§ **What is required**
Only one stretch of the data below is wanted: the lines starting at the one with "None (Some 1)." and ending at the one with "Definition present_ids (ts", both included, given again exactly.
+++ Material shown
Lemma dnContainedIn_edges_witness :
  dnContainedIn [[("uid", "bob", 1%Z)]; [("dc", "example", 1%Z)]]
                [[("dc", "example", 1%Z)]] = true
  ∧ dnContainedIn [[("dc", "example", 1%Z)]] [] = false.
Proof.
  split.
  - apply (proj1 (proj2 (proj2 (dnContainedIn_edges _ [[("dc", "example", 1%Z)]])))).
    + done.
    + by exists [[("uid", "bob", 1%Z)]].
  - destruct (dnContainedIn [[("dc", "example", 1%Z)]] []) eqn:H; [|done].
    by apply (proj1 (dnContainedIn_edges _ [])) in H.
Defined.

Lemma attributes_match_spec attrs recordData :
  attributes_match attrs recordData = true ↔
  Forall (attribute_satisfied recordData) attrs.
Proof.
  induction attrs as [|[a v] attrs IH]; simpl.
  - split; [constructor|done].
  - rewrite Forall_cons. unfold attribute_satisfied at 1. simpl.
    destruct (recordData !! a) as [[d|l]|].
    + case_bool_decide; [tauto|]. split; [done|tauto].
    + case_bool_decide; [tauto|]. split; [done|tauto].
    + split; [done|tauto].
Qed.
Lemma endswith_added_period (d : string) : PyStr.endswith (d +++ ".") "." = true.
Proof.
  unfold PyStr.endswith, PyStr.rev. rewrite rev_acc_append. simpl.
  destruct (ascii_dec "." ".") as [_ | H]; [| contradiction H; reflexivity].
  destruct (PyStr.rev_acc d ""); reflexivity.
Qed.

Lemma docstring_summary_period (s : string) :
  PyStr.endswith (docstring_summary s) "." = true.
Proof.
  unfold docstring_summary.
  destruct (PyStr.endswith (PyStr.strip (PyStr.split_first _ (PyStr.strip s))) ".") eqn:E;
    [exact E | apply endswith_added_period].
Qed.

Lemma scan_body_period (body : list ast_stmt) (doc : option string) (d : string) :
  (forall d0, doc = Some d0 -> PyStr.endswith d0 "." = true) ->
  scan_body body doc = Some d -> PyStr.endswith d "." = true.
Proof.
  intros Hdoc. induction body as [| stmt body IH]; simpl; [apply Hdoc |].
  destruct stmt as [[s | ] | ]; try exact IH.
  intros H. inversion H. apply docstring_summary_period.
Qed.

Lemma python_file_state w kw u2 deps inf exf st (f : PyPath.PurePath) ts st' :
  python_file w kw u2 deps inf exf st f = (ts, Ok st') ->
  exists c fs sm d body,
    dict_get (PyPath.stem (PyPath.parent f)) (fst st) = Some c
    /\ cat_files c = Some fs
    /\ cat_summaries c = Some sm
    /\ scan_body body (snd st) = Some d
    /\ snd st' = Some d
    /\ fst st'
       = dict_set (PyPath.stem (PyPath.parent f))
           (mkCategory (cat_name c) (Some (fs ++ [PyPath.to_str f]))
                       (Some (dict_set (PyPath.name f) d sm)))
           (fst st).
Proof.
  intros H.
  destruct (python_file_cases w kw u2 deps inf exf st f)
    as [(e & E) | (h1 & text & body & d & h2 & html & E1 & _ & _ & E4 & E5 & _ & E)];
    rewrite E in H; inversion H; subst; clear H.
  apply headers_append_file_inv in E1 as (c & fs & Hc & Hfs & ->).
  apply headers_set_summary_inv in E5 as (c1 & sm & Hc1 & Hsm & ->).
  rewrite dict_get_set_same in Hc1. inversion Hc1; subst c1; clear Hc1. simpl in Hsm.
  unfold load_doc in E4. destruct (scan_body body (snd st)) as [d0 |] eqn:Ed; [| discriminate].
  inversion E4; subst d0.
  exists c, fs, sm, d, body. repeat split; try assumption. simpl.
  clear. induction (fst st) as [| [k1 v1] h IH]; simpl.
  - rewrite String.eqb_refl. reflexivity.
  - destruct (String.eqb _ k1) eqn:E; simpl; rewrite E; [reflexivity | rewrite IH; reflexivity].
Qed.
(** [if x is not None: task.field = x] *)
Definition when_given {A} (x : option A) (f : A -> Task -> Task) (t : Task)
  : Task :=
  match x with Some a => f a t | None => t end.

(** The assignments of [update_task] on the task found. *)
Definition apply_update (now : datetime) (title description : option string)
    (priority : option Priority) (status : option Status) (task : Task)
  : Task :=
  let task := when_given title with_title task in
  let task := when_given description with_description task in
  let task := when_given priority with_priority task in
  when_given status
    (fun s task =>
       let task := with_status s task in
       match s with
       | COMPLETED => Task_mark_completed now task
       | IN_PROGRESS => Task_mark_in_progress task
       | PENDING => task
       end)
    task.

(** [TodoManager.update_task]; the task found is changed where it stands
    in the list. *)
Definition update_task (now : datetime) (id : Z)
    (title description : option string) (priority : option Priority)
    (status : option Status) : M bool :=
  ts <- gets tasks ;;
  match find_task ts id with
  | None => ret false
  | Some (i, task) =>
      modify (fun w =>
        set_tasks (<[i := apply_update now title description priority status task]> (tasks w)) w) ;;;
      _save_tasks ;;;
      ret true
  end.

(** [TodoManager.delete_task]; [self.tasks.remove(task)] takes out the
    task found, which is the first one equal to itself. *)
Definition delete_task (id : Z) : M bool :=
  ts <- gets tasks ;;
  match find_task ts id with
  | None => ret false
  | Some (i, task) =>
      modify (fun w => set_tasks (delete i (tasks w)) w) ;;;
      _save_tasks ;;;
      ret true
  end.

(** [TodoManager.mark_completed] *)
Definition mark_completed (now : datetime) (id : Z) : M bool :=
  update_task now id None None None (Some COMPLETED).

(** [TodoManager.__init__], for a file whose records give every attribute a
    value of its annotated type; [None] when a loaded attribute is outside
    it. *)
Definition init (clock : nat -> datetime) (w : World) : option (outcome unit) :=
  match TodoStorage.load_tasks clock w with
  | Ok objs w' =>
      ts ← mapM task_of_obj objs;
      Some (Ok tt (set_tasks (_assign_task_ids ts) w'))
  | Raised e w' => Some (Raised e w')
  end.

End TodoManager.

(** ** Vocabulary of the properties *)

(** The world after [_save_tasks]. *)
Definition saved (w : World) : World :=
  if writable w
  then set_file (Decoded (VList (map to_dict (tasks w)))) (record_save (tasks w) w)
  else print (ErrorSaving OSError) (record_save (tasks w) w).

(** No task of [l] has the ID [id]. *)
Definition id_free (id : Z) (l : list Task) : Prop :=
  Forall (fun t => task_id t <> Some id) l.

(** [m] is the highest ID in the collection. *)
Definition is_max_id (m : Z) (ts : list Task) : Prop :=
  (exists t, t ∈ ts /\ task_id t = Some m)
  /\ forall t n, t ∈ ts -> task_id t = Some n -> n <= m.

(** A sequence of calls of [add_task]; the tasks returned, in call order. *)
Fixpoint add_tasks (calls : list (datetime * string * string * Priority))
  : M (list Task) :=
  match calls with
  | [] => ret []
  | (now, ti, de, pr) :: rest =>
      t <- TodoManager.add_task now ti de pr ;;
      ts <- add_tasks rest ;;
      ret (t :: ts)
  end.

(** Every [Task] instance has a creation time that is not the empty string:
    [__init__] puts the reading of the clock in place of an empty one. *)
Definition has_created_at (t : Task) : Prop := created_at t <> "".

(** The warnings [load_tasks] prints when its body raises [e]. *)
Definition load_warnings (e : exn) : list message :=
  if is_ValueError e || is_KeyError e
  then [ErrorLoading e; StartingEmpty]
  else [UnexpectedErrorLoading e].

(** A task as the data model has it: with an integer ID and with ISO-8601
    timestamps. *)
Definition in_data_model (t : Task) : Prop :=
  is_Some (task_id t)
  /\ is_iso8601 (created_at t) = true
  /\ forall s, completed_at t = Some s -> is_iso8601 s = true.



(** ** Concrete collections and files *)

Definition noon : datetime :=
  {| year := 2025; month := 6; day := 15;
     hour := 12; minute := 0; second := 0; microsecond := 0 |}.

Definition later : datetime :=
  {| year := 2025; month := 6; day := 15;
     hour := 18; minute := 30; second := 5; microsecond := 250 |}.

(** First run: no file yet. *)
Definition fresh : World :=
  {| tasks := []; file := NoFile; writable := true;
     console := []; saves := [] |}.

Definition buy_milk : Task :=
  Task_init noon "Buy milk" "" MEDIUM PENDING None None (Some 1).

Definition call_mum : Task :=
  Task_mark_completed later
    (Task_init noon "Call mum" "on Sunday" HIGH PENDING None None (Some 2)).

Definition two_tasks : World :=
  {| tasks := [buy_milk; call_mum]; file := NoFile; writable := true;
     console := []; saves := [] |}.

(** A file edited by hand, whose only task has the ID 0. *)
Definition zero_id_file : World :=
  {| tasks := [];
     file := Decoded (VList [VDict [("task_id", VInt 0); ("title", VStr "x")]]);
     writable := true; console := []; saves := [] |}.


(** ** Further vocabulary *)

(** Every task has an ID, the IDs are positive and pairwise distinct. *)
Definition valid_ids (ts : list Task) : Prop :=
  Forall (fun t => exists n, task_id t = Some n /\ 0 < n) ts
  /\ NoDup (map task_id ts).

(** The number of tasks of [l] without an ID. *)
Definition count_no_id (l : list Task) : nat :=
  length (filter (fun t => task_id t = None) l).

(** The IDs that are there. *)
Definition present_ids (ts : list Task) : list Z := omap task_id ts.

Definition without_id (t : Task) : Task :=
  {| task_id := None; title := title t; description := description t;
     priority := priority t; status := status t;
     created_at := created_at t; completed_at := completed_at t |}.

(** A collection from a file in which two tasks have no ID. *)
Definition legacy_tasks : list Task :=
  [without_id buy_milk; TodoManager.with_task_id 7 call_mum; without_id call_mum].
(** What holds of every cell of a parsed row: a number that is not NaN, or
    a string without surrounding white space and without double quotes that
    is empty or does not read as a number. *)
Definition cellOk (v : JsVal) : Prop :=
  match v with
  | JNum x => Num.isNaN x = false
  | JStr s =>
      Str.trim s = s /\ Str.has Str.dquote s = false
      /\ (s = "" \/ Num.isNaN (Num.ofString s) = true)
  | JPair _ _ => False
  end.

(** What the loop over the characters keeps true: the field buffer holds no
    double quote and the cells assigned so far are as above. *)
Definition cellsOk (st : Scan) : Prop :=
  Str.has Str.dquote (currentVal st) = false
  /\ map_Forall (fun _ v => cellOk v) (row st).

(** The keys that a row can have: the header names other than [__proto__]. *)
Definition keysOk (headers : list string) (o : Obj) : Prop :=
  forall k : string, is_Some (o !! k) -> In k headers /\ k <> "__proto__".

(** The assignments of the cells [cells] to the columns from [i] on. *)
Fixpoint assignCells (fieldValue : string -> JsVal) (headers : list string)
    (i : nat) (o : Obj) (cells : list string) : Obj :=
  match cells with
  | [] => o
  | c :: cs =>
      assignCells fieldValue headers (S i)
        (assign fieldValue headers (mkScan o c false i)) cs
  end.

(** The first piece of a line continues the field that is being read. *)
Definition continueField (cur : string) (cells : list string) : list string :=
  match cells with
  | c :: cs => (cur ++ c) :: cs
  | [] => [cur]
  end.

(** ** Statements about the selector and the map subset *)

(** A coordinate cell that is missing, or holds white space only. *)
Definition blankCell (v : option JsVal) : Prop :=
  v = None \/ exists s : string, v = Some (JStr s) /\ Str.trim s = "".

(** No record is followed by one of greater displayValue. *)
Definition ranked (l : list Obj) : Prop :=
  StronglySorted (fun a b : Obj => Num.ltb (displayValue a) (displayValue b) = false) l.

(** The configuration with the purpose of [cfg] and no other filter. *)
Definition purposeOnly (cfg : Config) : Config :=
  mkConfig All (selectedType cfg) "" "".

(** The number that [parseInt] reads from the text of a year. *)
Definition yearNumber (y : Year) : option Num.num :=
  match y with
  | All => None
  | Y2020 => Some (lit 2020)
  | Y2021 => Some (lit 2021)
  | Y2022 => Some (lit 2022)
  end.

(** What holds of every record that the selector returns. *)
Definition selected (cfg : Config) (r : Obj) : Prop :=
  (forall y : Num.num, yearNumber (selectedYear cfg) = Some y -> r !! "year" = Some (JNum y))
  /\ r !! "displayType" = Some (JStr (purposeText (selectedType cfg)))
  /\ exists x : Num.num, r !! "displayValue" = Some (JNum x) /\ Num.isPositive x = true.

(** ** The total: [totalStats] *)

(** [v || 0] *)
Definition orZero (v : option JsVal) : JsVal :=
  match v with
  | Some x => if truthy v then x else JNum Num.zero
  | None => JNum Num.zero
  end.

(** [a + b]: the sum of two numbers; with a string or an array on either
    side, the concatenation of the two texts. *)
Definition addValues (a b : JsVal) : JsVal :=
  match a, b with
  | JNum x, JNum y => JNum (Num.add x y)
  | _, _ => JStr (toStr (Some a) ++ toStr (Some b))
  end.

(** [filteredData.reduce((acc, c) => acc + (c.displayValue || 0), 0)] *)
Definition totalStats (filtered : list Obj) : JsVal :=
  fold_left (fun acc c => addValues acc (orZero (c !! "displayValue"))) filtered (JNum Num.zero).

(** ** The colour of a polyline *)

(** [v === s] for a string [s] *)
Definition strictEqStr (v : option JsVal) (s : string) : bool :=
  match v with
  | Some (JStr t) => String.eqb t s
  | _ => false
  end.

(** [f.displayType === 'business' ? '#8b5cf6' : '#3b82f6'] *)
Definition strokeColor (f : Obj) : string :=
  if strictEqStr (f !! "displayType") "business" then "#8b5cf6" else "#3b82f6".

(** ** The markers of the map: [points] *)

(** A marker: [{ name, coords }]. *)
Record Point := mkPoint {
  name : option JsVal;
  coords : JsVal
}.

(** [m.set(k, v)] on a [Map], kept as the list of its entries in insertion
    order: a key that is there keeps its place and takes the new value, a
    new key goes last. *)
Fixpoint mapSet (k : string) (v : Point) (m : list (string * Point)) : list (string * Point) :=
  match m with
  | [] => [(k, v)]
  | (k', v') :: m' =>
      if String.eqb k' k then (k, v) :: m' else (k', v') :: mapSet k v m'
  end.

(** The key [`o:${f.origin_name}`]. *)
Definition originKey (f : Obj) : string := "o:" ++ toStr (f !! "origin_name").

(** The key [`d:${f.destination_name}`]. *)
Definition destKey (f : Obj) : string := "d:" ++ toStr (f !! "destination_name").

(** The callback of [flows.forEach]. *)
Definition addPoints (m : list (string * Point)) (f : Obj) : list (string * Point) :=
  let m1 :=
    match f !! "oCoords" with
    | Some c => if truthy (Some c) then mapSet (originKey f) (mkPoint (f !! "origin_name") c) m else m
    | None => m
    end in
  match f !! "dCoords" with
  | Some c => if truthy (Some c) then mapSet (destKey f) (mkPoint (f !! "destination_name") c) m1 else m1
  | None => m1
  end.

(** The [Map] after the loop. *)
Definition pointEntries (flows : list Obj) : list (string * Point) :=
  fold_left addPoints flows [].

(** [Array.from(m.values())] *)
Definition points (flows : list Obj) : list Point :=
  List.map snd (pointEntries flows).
++++++
§ **Answer to the exercise**
  Task_init noon "Buy milk" "" MEDIUM PENDING None None (Some 1).

Definition call_mum : Task :=
  Task_mark_completed later
    (Task_init noon "Call mum" "on Sunday" HIGH PENDING None None (Some 2)).

Definition two_tasks : World :=
  {| tasks := [buy_milk; call_mum]; file := NoFile; writable := true;
     console := []; saves := [] |}.

(** A file edited by hand, whose only task has the ID 0. *)
Definition zero_id_file : World :=
  {| tasks := [];
     file := Decoded (VList [VDict [("task_id", VInt 0); ("title", VStr "x")]]);
     writable := true; console := []; saves := [] |}.


(** ** Further vocabulary *)

(** Every task has an ID, the IDs are positive and pairwise distinct. *)
Definition valid_ids (ts : list Task) : Prop :=
  Forall (fun t => exists n, task_id t = Some n /\ 0 < n) ts
  /\ NoDup (map task_id ts).

(** The number of tasks of [l] without an ID. *)
Definition count_no_id (l : list Task) : nat :=
  length (filter (fun t => task_id t = None) l).

(** The IDs that are there. *)
Definition present_ids (ts : list Task) : list Z := omap task_id ts.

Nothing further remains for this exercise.